Riesci a essere di buon umore per 365 giorni all’anno?
E’ così. Bisogna iniziare la giornata in modo positivo, sentirsi bene. E mio figlio è uguale a me: si alza sorridendo e cantando. Mia figlia invece è un po’ più come la madre, col risveglio difficile.

Per come sei fatto, sicuramente parleresti con Maradona se ne avessi la possibilità.
Certo, non ci sarebbe nessun problema.

Sembra che nessun allenatore sia capace di prendere l’eredità di Mourinho e Benitez è stato uno di questi.
Penso che ogni allenatore che arriva si debba dimenticare di quello che ha fatto Mourinho. Deve contare sulla sua esperienza e cercare di vincere il più possibile.

Ci sono leggende su come sia negoziare con Moratti. E’ così facile?
Dipende con chi (ride)… Io quando devo discutere del contratto, la cosa di cui parlo meno sono le cifre.

Si dice sempre che l’Inter è una grande famiglia. Puoi spiegarlo meglio.
Per esempio, da quando sono arrivato il cuoco è sempre lo stesso. Anche i camerieri sono sempre gli stessi. Nella sede lavorano persone che il presidente conosce da anni. E ad Appiano Gentile anche i pensionati hanno la possibilità di fare qualcosa. Quando giochiamo fuori casa, loro portano le auto all’aeroporto. Quando la squadra vince festeggiamo tutti insieme e quando perde stiamo tutti male allo stesso modo. Impressionante.

Com’è un discorso tecnico di Mourinho?
Non lascia niente al caso, analizza tutti i dettagli. E quando si va in campo sa dove colpire la squadra rivale. In questo senso è molto simile a Bielsa.

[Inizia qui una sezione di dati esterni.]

(* ===== verification/Kube.v ===== *)
(** * The claims of node volumes (src/kube.rs)

    The persistent volumes an apiserver lists, read into one claim per
    volume of a node and joined onto the nodes' inventories; the members of
    the cluster. Shown: the claim kept for a volume is of the first PV that no
    other of its PVs is better than (a pair bound to each other first), so a
    complete pair is never hidden, whatever the order they are listed in. *)

From S2P Require Import Prelude Model Json Inventory.
From stdpp Require Import options.

Local Open Scope string_scope.

Definition DRIVER : string := "stormblock.storm.io".

(** [BTreeMap<(String, String), V>]: the order its entries iterate in. *)
Definition pair_le {V} (a b : (string * string) * V) : Prop :=
  String.le a.1.1 b.1.1 ∧ (a.1.1 = b.1.1 → String.le a.1.2 b.1.2).
#[export] Instance pair_le_dec {V} (a b : (string * string) * V) : Decision (pair_le a b).
Proof. unfold pair_le. apply _. Defined.
Definition pair_list {V} (m : gmap (string * string) V) : list ((string * string) * V) :=
  merge_sort pair_le (map_to_list m).

(** [KubeView]. *)
Record KubeView := MkKubeView {
  kv_claims : gmap (string * string) VolumeClaim;
  kv_fetched_at : option time;
  kv_error : option string;
}.
#[export] Instance KubeView_eta : Eta KubeView := λ r,
  MkKubeView (kv_claims r) (kv_fetched_at r) (kv_error r).
Definition KubeView_default : KubeView := MkKubeView ∅ None None.

(** [VolumeClaim::describe] and [VolumeClaim::complete]. *)
Definition claim_describe (vc : VolumeClaim) : string :=
  match vc_claim vc with Some c => cr_namespace c +:+ "/" +:+ cr_name c | None => "no claim" end.
Definition complete (vc : VolumeClaim) : bool := (vc_phase vc == "Bound") && is_some_and cr_bound (vc_claim vc).

(** [rank]: a pair of booleans in lexicographic order. *)
Definition rank (vc : VolumeClaim) (node : string) : bool * bool :=
  (complete vc, ends_with ("-" +:+ node) (vc_pv vc)).
Definition rank_gt (a b : bool * bool) : bool :=
  (a.1 && negb b.1) || (eqb a.1 b.1 && (a.2 && negb b.2)).

(** [same_node]: names of one machine. *)
Definition short_name (s : string) : string := lowercase (take_until [Ascii.ascii_of_nat 46] s).
Definition same_node (a b : string) : bool := eq_ignore_ascii_case a b || (short_name a == short_name b).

Qual è stata la dimostrazione di affetto che ti ha sorpreso di più in questi anni all’Inter?
Non è facile, tante cose. L’altro giorno abbiamo fatto una cena della Fondazione Pupi e un ragazzo, alto quasi due metri, aveva tatuata sulla schiena l’immagine di me che alzo la Champions. Non ci potevo credere. Mi ha detto che ci ha messo cinque giorni per farlo. Tremendo. Mi ha chiesto di firmare e si è tatuato anche la firma. “Giuro che non riesco a crederci” -mi ha detto. Beh, io ho firmato.

C’è un coro dei tifosi che ti paragona a Pelè?
Ti giuro che non ci potevo credere quando me l’hanno spiegato. Però dissi: “Bene, ragazzi, se vi piace cantarlo, cantatelo”.

Sta crescendo la Fondazione Pupi? Quante persone beneficiano del vostro lavoro?
Ormai più di mille persone.

Hai un museo personale?
Si, lo sto facendo in Italia. Ho molte cose di valore, tra cui una maglietta di Marangoni dell’Independiente e una di Baggio della nazionale.

Come ti sei sentito quando hai conosciuto il Papa?
Mi tremavano le gambo, è stata una grande emozione, un momento unico. Una personalità che non si vede tutti i giorni. Una sensazione davvero molto bella.

Burdisso, Samuel, Cruz, Cambiasso, Solari… tutti leader silenziosi di basso profilo come te.
Si, sono venuti all’Inter molti argentini, con una personalità abbastanza simile alla mia, che hanno vinto e lasciato un grande ricordo. Se posso aiutare qualcuno, per me è motivo d’orgoglio.

Il compagno che ti ha fatto più ridere?
Sono stati tanti, però dico Roberto Carlos. Anche se è stato solo un anno all’Inter mi sono divertito molto con lui. Ma era un’altra epoca, gli unici stranieri eravamo noi due, Rambert e Ince.